● How to complete this task:
Copy each line of the following material that has the string "SelectItem".

---

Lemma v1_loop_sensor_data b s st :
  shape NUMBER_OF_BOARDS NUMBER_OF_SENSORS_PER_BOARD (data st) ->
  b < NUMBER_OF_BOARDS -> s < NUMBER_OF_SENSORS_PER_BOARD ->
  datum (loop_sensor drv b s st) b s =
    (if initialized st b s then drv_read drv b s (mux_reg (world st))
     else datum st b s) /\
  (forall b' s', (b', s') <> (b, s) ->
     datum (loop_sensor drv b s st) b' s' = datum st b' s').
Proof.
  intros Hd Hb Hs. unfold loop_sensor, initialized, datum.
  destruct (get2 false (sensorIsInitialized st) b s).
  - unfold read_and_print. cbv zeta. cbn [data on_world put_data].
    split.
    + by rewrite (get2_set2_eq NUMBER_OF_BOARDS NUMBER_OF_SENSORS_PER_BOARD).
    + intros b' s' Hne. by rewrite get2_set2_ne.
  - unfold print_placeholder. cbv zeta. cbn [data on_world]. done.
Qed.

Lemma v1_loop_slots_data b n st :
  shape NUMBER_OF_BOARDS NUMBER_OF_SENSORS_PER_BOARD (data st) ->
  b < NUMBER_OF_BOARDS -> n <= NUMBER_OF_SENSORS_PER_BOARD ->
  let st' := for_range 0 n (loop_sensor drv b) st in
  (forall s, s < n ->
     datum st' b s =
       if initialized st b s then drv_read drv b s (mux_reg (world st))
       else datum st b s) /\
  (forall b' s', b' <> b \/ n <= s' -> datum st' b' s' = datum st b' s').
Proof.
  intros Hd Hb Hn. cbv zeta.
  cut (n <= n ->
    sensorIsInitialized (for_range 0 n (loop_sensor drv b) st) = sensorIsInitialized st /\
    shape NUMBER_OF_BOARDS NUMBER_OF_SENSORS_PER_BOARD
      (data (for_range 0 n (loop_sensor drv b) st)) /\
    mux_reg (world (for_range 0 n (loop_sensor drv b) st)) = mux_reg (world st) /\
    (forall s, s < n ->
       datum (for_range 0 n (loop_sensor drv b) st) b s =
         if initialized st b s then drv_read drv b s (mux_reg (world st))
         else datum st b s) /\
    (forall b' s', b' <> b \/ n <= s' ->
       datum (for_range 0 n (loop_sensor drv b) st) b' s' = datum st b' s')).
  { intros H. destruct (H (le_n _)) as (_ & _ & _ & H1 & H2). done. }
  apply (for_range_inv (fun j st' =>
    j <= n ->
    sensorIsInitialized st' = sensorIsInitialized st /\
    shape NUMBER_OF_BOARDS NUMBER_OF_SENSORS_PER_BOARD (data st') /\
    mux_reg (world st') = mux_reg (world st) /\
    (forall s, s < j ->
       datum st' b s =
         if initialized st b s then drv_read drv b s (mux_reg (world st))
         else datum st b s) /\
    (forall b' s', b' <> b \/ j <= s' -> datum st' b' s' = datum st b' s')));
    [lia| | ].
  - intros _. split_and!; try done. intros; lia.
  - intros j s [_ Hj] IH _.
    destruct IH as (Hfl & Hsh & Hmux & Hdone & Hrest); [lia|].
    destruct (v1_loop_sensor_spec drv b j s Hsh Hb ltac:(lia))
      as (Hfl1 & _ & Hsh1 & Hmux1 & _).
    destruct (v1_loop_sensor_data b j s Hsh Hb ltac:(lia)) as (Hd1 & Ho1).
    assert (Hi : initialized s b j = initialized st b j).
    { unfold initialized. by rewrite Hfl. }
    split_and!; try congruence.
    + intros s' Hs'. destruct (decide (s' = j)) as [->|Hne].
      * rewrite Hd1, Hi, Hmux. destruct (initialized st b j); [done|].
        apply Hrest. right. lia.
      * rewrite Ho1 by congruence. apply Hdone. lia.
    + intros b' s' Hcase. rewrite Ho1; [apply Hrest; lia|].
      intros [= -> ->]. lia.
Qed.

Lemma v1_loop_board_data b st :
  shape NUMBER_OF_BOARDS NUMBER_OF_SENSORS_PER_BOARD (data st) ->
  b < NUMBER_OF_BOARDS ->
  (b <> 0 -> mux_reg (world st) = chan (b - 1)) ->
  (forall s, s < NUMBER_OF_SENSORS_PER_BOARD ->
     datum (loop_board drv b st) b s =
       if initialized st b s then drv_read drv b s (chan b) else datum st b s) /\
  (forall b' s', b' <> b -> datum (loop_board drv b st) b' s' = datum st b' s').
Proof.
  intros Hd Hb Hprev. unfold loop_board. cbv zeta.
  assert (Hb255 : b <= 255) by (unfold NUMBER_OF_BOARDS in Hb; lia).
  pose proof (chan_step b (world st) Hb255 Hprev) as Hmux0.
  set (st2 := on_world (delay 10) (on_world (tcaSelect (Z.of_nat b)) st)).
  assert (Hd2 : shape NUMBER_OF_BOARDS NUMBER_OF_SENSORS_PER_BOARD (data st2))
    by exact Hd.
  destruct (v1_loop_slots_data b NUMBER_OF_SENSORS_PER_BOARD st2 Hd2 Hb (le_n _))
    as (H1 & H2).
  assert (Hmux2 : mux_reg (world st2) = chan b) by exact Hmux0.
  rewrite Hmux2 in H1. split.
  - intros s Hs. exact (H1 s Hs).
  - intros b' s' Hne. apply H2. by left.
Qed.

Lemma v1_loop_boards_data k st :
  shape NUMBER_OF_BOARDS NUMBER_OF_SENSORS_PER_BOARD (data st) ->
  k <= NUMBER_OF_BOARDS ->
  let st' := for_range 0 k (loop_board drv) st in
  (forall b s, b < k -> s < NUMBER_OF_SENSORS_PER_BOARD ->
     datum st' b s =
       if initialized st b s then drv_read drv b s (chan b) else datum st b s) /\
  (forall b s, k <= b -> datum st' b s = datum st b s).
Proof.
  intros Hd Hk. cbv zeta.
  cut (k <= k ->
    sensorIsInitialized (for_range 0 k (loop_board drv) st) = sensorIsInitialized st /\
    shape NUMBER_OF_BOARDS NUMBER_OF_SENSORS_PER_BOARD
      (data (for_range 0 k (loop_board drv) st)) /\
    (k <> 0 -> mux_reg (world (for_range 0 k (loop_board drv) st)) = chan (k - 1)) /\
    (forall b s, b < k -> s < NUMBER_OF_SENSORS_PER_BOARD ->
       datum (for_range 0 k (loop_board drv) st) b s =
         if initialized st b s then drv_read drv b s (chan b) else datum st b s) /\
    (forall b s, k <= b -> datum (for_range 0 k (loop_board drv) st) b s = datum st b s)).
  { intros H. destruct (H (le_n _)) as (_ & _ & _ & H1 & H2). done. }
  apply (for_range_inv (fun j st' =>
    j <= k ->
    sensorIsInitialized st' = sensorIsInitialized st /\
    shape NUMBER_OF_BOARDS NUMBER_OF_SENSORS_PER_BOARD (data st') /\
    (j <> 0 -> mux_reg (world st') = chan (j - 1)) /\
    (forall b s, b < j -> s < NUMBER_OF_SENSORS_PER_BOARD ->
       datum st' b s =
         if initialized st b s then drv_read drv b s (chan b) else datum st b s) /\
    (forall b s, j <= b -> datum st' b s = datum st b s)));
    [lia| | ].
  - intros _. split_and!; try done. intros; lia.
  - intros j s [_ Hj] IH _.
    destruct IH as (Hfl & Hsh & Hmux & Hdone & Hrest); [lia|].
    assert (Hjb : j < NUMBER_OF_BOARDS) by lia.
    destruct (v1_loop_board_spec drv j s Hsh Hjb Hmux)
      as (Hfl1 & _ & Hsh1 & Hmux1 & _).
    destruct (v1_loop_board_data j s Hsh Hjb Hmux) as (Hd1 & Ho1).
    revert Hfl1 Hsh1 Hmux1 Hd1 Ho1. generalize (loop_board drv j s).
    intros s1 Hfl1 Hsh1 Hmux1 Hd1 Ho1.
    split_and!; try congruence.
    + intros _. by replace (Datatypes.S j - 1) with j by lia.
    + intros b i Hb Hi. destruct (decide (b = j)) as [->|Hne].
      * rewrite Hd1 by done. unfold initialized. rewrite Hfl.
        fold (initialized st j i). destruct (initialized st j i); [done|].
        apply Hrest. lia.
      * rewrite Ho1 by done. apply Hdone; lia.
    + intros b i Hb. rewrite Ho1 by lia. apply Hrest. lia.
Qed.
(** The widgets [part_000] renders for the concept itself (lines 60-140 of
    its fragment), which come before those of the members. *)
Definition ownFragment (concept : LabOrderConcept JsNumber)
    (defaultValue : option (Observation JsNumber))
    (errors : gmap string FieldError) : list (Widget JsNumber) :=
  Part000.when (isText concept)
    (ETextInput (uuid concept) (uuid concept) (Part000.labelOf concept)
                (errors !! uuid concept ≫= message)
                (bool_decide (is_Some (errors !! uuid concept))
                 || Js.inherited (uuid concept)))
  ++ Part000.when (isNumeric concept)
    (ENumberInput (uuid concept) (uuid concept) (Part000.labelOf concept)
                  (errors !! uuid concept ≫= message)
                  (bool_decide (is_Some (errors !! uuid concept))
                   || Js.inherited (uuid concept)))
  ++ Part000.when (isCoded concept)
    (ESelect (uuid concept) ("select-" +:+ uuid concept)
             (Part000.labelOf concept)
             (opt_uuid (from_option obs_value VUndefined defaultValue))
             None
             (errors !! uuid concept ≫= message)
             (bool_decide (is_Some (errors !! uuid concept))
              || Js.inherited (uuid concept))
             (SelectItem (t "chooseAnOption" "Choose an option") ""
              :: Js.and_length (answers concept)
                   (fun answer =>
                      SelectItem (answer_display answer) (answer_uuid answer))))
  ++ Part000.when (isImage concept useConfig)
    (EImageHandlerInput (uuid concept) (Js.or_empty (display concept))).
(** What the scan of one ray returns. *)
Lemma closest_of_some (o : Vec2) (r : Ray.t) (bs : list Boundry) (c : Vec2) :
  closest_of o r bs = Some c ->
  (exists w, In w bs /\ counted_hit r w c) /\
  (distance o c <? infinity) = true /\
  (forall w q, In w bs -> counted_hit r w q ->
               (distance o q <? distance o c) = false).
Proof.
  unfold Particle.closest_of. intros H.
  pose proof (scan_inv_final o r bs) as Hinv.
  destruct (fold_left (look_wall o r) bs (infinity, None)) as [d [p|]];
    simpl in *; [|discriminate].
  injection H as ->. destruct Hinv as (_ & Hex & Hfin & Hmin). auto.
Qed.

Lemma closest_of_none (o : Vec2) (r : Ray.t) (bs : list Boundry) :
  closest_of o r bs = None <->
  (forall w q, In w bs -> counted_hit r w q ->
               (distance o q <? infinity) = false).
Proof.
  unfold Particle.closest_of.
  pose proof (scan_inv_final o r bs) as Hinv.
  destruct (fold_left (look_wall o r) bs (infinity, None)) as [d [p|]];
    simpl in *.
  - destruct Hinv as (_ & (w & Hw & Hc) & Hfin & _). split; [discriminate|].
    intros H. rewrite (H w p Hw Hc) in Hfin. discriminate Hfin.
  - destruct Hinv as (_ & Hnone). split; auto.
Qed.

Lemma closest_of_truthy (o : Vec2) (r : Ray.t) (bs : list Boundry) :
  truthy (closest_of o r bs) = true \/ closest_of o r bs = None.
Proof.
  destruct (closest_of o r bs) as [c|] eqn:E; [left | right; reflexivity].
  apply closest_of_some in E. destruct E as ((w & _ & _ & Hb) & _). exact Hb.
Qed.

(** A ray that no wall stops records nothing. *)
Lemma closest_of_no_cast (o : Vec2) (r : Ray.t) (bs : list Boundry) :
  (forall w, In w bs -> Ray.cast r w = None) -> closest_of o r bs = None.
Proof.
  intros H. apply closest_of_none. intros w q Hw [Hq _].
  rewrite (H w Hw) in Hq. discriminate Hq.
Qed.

---

● Response to this task:
             (SelectItem (t "chooseAnOption" "Choose an option") ""
                      SelectItem (answer_display answer) (answer_uuid answer))))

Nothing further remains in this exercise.